(** A cluster that identifies the holder of [tok] as [raw]. *)
Record identifies {W} (h : handler BSig W) (c : OpenShiftClient) (env : option string)
    (tok sa_raw sa_token : string) (raw : UserInfo) (dir : string → option (list string)) (uid : string)
    : Prop := {
  id_env : responds h (BGetenv "KUBERNETES_API_URL") (λ r, r = env);
  id_url : NewRequest (users_request (api_url env) tok) = inr (users_request (api_url env) tok);
  id_user : responds h (BHttp httpClient (users_request (api_url env) tok)) (λ r, ∃ rs,
    r = inr rs ∧ StatusCode rs = 200%Z ∧ decode_User (Body rs) = inr raw);
  id_sa : HasPrefix (Name raw) saPrefix = true → identifies_sa h c (api_url env) tok sa_raw sa_token dir uid
}.

(** The identity: as the users API gives it, and for a ServiceAccount with the
    groups that list it and the reviewed uid. *)
Definition identity (raw : UserInfo) (dir : string → option (list string)) (uid : string)
    (names : list string) : UserInfo :=
  if HasPrefix (Name raw) saPrefix then
    mkUserInfo (Name raw) (if UID raw =s "" then uid else UID raw)
      (add_unseen (Groups raw) (filter (member_of dir (Name raw)) names))
  else raw.

Section identification.
Context {W : Type} (h : handler BSig W).

Lemma group_loop_yields apiURL saToken dir username names matched :
  serves_groups h apiURL saToken dir →
  yields h (group_loop apiURL saToken username names matched)
    (λ _ r, r = inr (matched ++ filter (member_of dir username) names)).
Proof.
  intros Hs. revert matched. induction names as [|g names IH]; intros matched.
  { apply yields_ret. by rewrite app_nil_r. }
  cbn [group_loop]. rewrite filter_cons. case_bool_decide as Hg.
  { rewrite decide_False by by intros []. apply IH. }
  destruct (Hs g) as (-> & Hr). eapply yields_call; [exact Hr|]. intros r (rs & -> & Hd).
  destruct (dir g) as [us|] eqn:Hdir.
  - destruct Hd as [-> ->]. cbn [Z.eqb Pos.eqb negb]. eapply yields_mono; [apply IH|].
    intros _ r ->. f_equal. destruct (user_listed username us) eqn:Hu.
    + apply user_listed_spec in Hu as (u & ? & ?).
      rewrite decide_True by (split; eauto). by rewrite <-app_assoc.
    + rewrite decide_False; [done|]. intros (_ & us' & u & ? & ? & ?). simplify_eq.
      assert (user_listed username us = true) by (apply user_listed_spec; eauto). congruence.
  - rewrite Hd. cbn [Z.eqb Pos.eqb]. rewrite decide_False; [apply IH|].
    intros (_ & us' & u & ? & _). congruence.
Qed.

Lemma kubeAPIURL_yields env :
  responds h (BGetenv "KUBERNETES_API_URL") (λ r, r = env) → yields h kubeAPIURL (λ _ r, r = api_url env).
Proof.
  intros He. unfold kubeAPIURL, Getenv. apply (yields_bind _ _ _ (λ _ r, r = default "" env)).
  - eapply yields_call; [exact He|]. intros r ->. by apply yields_ret.
  - intros t r ->. by apply yields_ret.
Qed.

Lemma readSAToken_yields c raw tok :
  responds h (BReadFile (SATokenPath c)) (λ r, r = inr raw) → TrimSpace raw = tok → tok ≠ "" →
  yields h (readSAToken c) (λ _ r, r = inr tok).
Proof.
  intros Hf Ht Hn. eapply yields_call; [exact Hf|]. intros r ->. cbn beta iota zeta.
  rewrite Ht, bool_decide_eq_false_2 by done. by apply yields_ret.
Qed.

(** Group resolution is complete as well as sound: against a cluster that
    answers, the result is exactly the requested groups, in order, whose Group
    object lists the user, verbatim or base64-encoded; empty names and absent
    groups are skipped. *)
Lemma checkGroupMemberships_yields c env raw tok dir username names :
  responds h (BGetenv "KUBERNETES_API_URL") (λ r, r = env) →
  responds h (BReadFile (SATokenPath c)) (λ r, r = inr raw) → TrimSpace raw = tok → tok ≠ "" →
  serves_groups h (api_url env) tok dir →
  yields h (checkGroupMemberships c username names)
    (λ _ r, r = inr (filter (member_of dir username) names)).
Proof.
  intros He Hf Ht Hn Hs. unfold checkGroupMemberships.
  eapply yields_bind; [by apply kubeAPIURL_yields|]. intros _ r ->.
  eapply yields_bind; [by eapply readSAToken_yields|]. intros _ r ->.
  exact (group_loop_yields _ _ _ username names [] Hs).
Qed.

Lemma tokenReviewUID_yields c env tok raw sa dir uid :
  responds h (BGetenv "KUBERNETES_API_URL") (λ r, r = env) →
  identifies_sa h c (api_url env) tok raw sa dir uid →
  yields h (tokenReviewUID c tok) (λ _ r, r = inr uid).
Proof.
  intros He [Hf Ht Hn _ Hurl Hrev Hu]. unfold tokenReviewUID.
  eapply yields_bind; [by eapply readSAToken_yields|]. intros _ r ->.
  eapply yields_bind; [by apply kubeAPIURL_yields|]. intros _ r ->.
  rewrite Hurl. eapply yields_call; [exact Hrev|]. intros r (rs & rv & -> & Hst & Hd & Ha & Huid).
  assert (negb (StatusCode rs =? 201)%Z && negb (StatusCode rs =? 200)%Z = false) as ->
    by (destruct Hst as [-> | ->]; done).
  rewrite Hd, Ha, Huid, bool_decide_eq_false_2 by done. by apply yields_ret.
Qed.

Lemma GetUserInfo_yields c env tok sa_raw sa raw dir uid names :
  identifies h c env tok sa_raw sa raw dir uid → names ≠ [] →
  yields h (GetUserInfo c tok names) (λ _ r, r = inr (identity raw dir uid names)).
Proof.
  intros [He Hurl Hu Hsa] Hns. unfold GetUserInfo, identity.
  eapply yields_bind; [by apply kubeAPIURL_yields|]. intros _ r ->.
  rewrite Hurl. eapply yields_call; [exact Hu|]. intros r (rs & -> & -> & ->). cbn [negb Z.eqb Pos.eqb].
  destruct (HasPrefix (Name raw) saPrefix); [|by apply yields_ret]. specialize (Hsa eq_refl).
  unfold complete_sa. eapply yields_bind.
  { destruct names; [done|]. pose proof Hsa as [Hf Ht Hn Hg _ _ _].
    by eapply checkGroupMemberships_yields. }
  intros _ r ->. cbn [UID Name Groups]. case_bool_decide; [|by apply yields_ret].
  eapply yields_bind; [by eapply tokenReviewUID_yields|]. intros _ r ->. by apply yields_ret.
Qed.
End identification.

(** C9. The token exchange succeeds for every user the cluster identifies and
    the configuration admits, ServiceAccounts included.  The cluster identifies
    the holder of the presented token when the users API, addressed by
    KUBERNETES_API_URL or its default, names them, and for a ServiceAccount when
    also the bridge's own token can be read, its Groups are served and the
    TokenReview gives a uid; the clock may move.  When that identity is
    authorized and the signing key can sign, the answer is the token document
    for exactly this identity, minted at a time the clock showed, with the
    issuer, audience and lifetime of the configuration. *)
Theorem token_exchange_succeeds {W} (h : handler BSig W) s rq env tok sa_raw sa_token raw dir uid :
  identifies h (osc s) env tok sa_raw sa_token raw dir uid →
  let info := identity raw dir uid [cfgUserGroup (config s); cfgAdminGroup (config s)] in
  isAuthorized (config s) (Name info) (Groups info) = true →
  (∀ digest, ∃ g, SignPKCS1v15 (privateKey (signer s)) digest = inr g) →
  Method rq = "POST" → Authorization rq = "Bearer " +:+ tok →
  yields h (handleTokenExchange s rq) (λ t r, ∃ t0 t1 j,
    r = RJson (exchange_document (config s) j t1) ∧ mint_for s t0 info = inr j ∧
    Ev (S := BSig) BNow t0 ∈ t ∧ Ev (S := BSig) BNow t1 ∈ t).
Proof.
  intros Hid info Ha Hkey Hm Hauth.
  unfold handleTokenExchange. rewrite Hm, Hauth, bool_decide_eq_true_2 by done. cbn [negb].
  assert (HasPrefix ("Bearer " +:+ tok) "Bearer " = true) as Hp by (apply HasPrefix_app; eauto).
  unfold TrimPrefix. rewrite Hp. cbn [negb]. change (drop_bytes _ _) with tok.
  eapply yields_bind; [by eapply GetUserInfo_yields|]. intros t r ->. fold info. rewrite Ha. cbn [negb].
  eapply yields_any. intros t0. destruct (mint_for s t0 info) as [e|j] eqn:Hj.
  { unfold mint_for, MintToken in Hj. destruct (Hkey (sha256_Sum256 (signing_input (signer s)
      (mint_claims t0 (cfgIssuer (config s)) (cfgAudience (config s)) (UID info) (Name info) ""
        (mapRoles (config s) (Groups info)) (cfgTokenTTL (config s)))))) as [g Hg].
    by rewrite Hg in Hj. }
  eapply yields_any. intros t1. apply yields_ret. exists t0, t1, j.
  split; [done|]. split; [done|]. split; apply elem_of_app; right; [by left|by right; left].
Qed.
End functional.

(** ** Witnesses *)

Definition toy_end : bstate := (toy_run login (start 1000) []).1.
Definition toy_results : list result := (toy_run login (start 1000) []).2.

Lemma toy_end_reachable : bridge_reachable toy_server 1000 (toy_end, [], toy_results).
Proof. apply toy_reachable. Qed.

Definition toy_response (i : nat) : response :=
  match toy_results !! i with Some x => x.2.2 | None => RNotFound end.

Definition toy_doc : json := match toy_response 2 with RJson d => d | _ => JStr "" end.
Definition toy_token : string := default "" (token_of toy_doc).

Lemma toy_result_in i x : toy_results !! i = Some x → x ∈ toy_results.
Proof. apply list_elem_of_lookup_2. Qed.

Lemma toy_handler_lawful : lawful toy_handler.
Proof. intros c σ. apply toy_handler_effect. by destruct (toy_handler c σ). Qed.

(** The third request of the login got a token. *)
Lemma released_tokens_are_backed_witness : ∃ tok info t0,
  vouched (hist toy_end) tok ["devs"; "admins"] info ∧
  isAuthorized toy_config (Name info) (Groups info) = true ∧
  verify_token ("key" : rsa_key) toy_token =
    Some (json_render (header_json (signer toy_server)),
          json_render (claims_json (mint_claims t0 "http://127.0.0.1:9090" "openshell"
            (UID info) (Name info) "" (mapRoles toy_config (Groups info)) Hour))).
Proof.
  refine (released_tokens_are_backed toy_server 1000 toy_end [] toy_results
    token_rq security_headers toy_doc toy_token toy_end_reachable _ _).
  - apply (toy_result_in 2). vm_compute. reflexivity.
  - vm_compute. reflexivity.
Defined.

Lemma callback_redirects_are_allowed_witness : ∃ uri u code state,
  isAllowedRedirectURI toy_config uri = true ∧ url_Parse uri = inr u ∧
  "http://localhost:8080/cb?code=72727272727272727272727272727272&state=xyz%3A1" =
    url_String (with_query u (Encode (VSet "state" state (VSet "code" code (Query u))))).
Proof.
  refine (proj2 (callback_redirects_are_allowed toy_server 1000 toy_end [] toy_results
    callback_rq security_headers _ toy_end_reachable _ eq_refl)).
  apply (toy_result_in 1). vm_compute. reflexivity.
Defined.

####

What is required:
Among the records above, extract exactly the lines from the line with "(λ _ r, r = inr (matched" to the line with "cbn [group_loop]. rewrite", both lines included, and leave out the rest.

Task output:
    (λ _ r, r = inr (matched ++ filter (member_of dir username) names)).
Proof.
  intros Hs. revert matched. induction names as [|g names IH]; intros matched.
  { apply yields_ret. by rewrite app_nil_r. }
  cbn [group_loop]. rewrite filter_cons. case_bool_decide as Hg.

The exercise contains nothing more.